#### GIVEN INFORMATION

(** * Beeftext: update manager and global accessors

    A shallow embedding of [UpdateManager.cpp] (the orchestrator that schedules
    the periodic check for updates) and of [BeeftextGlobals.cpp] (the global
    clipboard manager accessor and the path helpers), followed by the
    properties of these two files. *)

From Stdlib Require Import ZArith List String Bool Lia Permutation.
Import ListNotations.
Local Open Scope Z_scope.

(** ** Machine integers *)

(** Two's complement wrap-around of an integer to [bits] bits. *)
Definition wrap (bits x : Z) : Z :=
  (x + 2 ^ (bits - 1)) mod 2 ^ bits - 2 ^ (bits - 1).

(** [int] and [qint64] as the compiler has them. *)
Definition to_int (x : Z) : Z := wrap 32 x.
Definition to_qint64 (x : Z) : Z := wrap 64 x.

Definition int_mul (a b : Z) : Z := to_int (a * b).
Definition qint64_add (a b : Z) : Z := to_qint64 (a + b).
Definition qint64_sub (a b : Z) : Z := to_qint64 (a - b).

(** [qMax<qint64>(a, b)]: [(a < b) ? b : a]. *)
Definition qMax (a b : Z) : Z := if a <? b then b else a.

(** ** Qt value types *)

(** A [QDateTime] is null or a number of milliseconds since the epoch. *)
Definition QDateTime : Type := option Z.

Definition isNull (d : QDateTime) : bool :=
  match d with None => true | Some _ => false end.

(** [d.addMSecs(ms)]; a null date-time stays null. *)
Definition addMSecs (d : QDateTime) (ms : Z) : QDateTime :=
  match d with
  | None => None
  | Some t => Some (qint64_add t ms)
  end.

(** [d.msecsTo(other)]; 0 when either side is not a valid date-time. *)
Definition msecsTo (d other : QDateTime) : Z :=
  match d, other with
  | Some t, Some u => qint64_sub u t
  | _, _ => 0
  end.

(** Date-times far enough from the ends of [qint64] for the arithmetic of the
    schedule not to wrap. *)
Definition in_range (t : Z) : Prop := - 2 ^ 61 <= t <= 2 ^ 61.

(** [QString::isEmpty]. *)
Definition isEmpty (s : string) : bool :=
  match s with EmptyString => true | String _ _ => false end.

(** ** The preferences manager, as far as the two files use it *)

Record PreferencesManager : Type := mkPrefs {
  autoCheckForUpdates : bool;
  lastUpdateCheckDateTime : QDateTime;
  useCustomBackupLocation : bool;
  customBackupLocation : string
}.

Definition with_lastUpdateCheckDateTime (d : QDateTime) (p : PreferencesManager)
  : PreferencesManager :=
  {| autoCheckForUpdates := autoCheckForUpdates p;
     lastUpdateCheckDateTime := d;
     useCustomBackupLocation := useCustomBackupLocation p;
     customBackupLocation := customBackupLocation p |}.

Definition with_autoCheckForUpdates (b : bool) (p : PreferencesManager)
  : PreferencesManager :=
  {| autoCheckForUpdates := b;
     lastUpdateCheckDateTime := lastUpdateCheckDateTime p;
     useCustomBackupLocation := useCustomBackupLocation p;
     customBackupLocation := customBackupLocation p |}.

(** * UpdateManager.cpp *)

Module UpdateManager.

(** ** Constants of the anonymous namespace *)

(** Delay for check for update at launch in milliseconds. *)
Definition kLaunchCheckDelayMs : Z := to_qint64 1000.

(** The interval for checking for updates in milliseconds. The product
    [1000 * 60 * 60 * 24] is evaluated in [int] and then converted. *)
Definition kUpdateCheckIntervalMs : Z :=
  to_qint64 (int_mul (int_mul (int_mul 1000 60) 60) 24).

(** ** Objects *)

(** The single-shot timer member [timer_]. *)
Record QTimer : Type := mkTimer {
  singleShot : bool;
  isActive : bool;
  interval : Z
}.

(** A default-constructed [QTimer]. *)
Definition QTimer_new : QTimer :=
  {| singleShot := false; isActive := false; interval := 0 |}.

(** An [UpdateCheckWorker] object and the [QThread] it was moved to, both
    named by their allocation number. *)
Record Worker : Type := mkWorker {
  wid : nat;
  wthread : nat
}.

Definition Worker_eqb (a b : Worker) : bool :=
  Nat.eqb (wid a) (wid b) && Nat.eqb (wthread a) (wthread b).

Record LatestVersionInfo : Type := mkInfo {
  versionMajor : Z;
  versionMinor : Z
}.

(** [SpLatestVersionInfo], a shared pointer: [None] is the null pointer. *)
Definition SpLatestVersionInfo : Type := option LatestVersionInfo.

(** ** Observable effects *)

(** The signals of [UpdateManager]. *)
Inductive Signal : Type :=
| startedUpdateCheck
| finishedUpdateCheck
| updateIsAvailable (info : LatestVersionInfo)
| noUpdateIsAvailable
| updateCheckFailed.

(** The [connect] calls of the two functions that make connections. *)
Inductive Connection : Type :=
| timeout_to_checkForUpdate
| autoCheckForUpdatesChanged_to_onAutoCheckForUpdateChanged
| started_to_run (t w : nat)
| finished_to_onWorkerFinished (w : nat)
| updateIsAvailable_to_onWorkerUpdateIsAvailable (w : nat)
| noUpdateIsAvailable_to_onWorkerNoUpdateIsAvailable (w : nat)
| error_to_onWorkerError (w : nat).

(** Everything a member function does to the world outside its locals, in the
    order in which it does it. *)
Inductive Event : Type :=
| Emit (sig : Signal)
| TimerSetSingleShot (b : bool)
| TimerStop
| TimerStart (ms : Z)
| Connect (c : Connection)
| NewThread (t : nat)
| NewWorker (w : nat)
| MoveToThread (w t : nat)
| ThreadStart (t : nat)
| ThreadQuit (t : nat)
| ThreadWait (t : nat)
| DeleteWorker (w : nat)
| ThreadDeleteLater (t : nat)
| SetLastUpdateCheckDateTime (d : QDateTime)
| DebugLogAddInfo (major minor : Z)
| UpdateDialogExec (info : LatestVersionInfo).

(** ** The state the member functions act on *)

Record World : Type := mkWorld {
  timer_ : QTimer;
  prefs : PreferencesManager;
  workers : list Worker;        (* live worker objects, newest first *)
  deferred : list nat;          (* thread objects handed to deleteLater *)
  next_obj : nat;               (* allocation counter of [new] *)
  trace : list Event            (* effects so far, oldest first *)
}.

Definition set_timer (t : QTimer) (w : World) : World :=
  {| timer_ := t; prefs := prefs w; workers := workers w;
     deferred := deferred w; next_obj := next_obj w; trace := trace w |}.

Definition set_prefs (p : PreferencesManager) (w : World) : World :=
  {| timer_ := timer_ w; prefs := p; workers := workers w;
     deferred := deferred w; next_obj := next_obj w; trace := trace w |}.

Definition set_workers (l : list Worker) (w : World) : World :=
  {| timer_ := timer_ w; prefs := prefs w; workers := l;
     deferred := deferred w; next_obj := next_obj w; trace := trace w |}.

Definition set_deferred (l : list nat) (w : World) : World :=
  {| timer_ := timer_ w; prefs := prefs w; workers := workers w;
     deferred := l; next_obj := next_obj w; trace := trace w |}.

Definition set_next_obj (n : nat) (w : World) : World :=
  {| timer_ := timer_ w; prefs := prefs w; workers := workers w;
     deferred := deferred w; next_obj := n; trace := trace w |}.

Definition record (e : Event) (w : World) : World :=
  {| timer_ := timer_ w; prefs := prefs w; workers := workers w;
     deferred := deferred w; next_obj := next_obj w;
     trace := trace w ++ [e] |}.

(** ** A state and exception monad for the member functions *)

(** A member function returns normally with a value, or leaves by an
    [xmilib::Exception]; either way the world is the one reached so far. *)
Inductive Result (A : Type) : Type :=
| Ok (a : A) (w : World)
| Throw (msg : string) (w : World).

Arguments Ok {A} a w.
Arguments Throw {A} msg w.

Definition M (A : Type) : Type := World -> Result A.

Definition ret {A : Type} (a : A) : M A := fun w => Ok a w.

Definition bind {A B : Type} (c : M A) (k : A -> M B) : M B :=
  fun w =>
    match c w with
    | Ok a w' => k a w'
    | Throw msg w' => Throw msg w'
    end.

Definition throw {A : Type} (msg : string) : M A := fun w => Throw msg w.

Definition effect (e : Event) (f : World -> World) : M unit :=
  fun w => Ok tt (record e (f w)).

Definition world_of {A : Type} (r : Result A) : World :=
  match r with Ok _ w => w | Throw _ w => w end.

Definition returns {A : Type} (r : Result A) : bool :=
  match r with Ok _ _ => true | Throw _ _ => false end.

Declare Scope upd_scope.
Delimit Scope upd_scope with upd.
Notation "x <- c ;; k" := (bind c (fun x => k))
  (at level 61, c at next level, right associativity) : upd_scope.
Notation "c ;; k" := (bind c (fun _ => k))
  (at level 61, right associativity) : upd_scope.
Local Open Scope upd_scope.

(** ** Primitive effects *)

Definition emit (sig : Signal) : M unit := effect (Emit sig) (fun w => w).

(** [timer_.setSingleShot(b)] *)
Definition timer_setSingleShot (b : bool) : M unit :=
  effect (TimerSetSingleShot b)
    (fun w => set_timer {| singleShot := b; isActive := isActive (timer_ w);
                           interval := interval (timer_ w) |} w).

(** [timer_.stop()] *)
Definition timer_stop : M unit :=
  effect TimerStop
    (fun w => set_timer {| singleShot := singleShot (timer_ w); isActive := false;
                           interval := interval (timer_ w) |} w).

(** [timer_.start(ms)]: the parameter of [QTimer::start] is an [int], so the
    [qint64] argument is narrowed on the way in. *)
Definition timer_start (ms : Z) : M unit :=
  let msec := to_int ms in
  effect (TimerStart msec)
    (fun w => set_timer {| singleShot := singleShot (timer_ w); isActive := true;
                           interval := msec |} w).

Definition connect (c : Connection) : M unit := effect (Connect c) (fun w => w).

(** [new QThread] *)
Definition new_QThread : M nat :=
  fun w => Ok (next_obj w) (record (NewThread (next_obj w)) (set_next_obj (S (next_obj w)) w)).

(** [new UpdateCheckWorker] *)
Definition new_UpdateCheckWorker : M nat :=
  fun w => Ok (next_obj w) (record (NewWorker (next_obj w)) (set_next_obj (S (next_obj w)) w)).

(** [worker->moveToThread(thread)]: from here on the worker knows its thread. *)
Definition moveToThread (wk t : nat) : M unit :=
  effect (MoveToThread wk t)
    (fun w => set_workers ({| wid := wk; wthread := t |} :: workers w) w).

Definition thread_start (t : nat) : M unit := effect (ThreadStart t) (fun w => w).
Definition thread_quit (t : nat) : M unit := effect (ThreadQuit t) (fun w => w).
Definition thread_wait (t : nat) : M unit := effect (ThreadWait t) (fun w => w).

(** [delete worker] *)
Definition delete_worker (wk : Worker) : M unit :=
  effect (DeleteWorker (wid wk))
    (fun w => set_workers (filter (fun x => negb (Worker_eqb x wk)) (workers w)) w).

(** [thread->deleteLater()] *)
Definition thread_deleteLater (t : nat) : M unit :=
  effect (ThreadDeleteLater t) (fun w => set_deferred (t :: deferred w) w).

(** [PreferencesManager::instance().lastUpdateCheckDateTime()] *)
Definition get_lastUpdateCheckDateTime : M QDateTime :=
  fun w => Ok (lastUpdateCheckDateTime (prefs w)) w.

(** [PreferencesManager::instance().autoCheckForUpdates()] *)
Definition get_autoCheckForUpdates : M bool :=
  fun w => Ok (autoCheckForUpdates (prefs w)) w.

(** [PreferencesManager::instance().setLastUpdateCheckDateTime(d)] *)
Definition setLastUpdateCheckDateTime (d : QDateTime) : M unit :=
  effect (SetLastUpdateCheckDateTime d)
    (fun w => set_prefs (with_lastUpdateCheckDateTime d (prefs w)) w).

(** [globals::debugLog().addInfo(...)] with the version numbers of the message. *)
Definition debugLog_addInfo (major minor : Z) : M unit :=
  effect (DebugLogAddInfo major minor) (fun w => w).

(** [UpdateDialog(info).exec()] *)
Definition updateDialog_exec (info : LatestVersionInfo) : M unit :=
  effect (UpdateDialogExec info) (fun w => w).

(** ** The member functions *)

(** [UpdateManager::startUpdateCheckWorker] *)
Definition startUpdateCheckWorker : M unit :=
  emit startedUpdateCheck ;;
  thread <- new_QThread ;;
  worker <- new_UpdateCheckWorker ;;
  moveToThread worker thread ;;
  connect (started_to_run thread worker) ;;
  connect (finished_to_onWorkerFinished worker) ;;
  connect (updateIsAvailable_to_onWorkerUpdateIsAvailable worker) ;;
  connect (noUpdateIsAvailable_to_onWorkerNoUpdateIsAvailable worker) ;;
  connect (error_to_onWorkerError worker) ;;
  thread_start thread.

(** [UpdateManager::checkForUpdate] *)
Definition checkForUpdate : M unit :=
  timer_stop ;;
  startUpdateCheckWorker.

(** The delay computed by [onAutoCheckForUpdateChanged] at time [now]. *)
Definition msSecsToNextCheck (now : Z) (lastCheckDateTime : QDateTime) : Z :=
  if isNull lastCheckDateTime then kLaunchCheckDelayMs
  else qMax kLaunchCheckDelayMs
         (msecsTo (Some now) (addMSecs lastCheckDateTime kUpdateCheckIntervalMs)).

########

> _WHAT IS BEING ASKED_
Your answer should be every line above that contains the word "true".

> _RESPONSE AREA_
  match d with None => true | Some _ => false end.
  match s with EmptyString => true | String _ _ => false end.
  match r with Ok _ _ => true | Throw _ _ => false end.
    (fun w => set_timer {| singleShot := singleShot (timer_ w); isActive := true;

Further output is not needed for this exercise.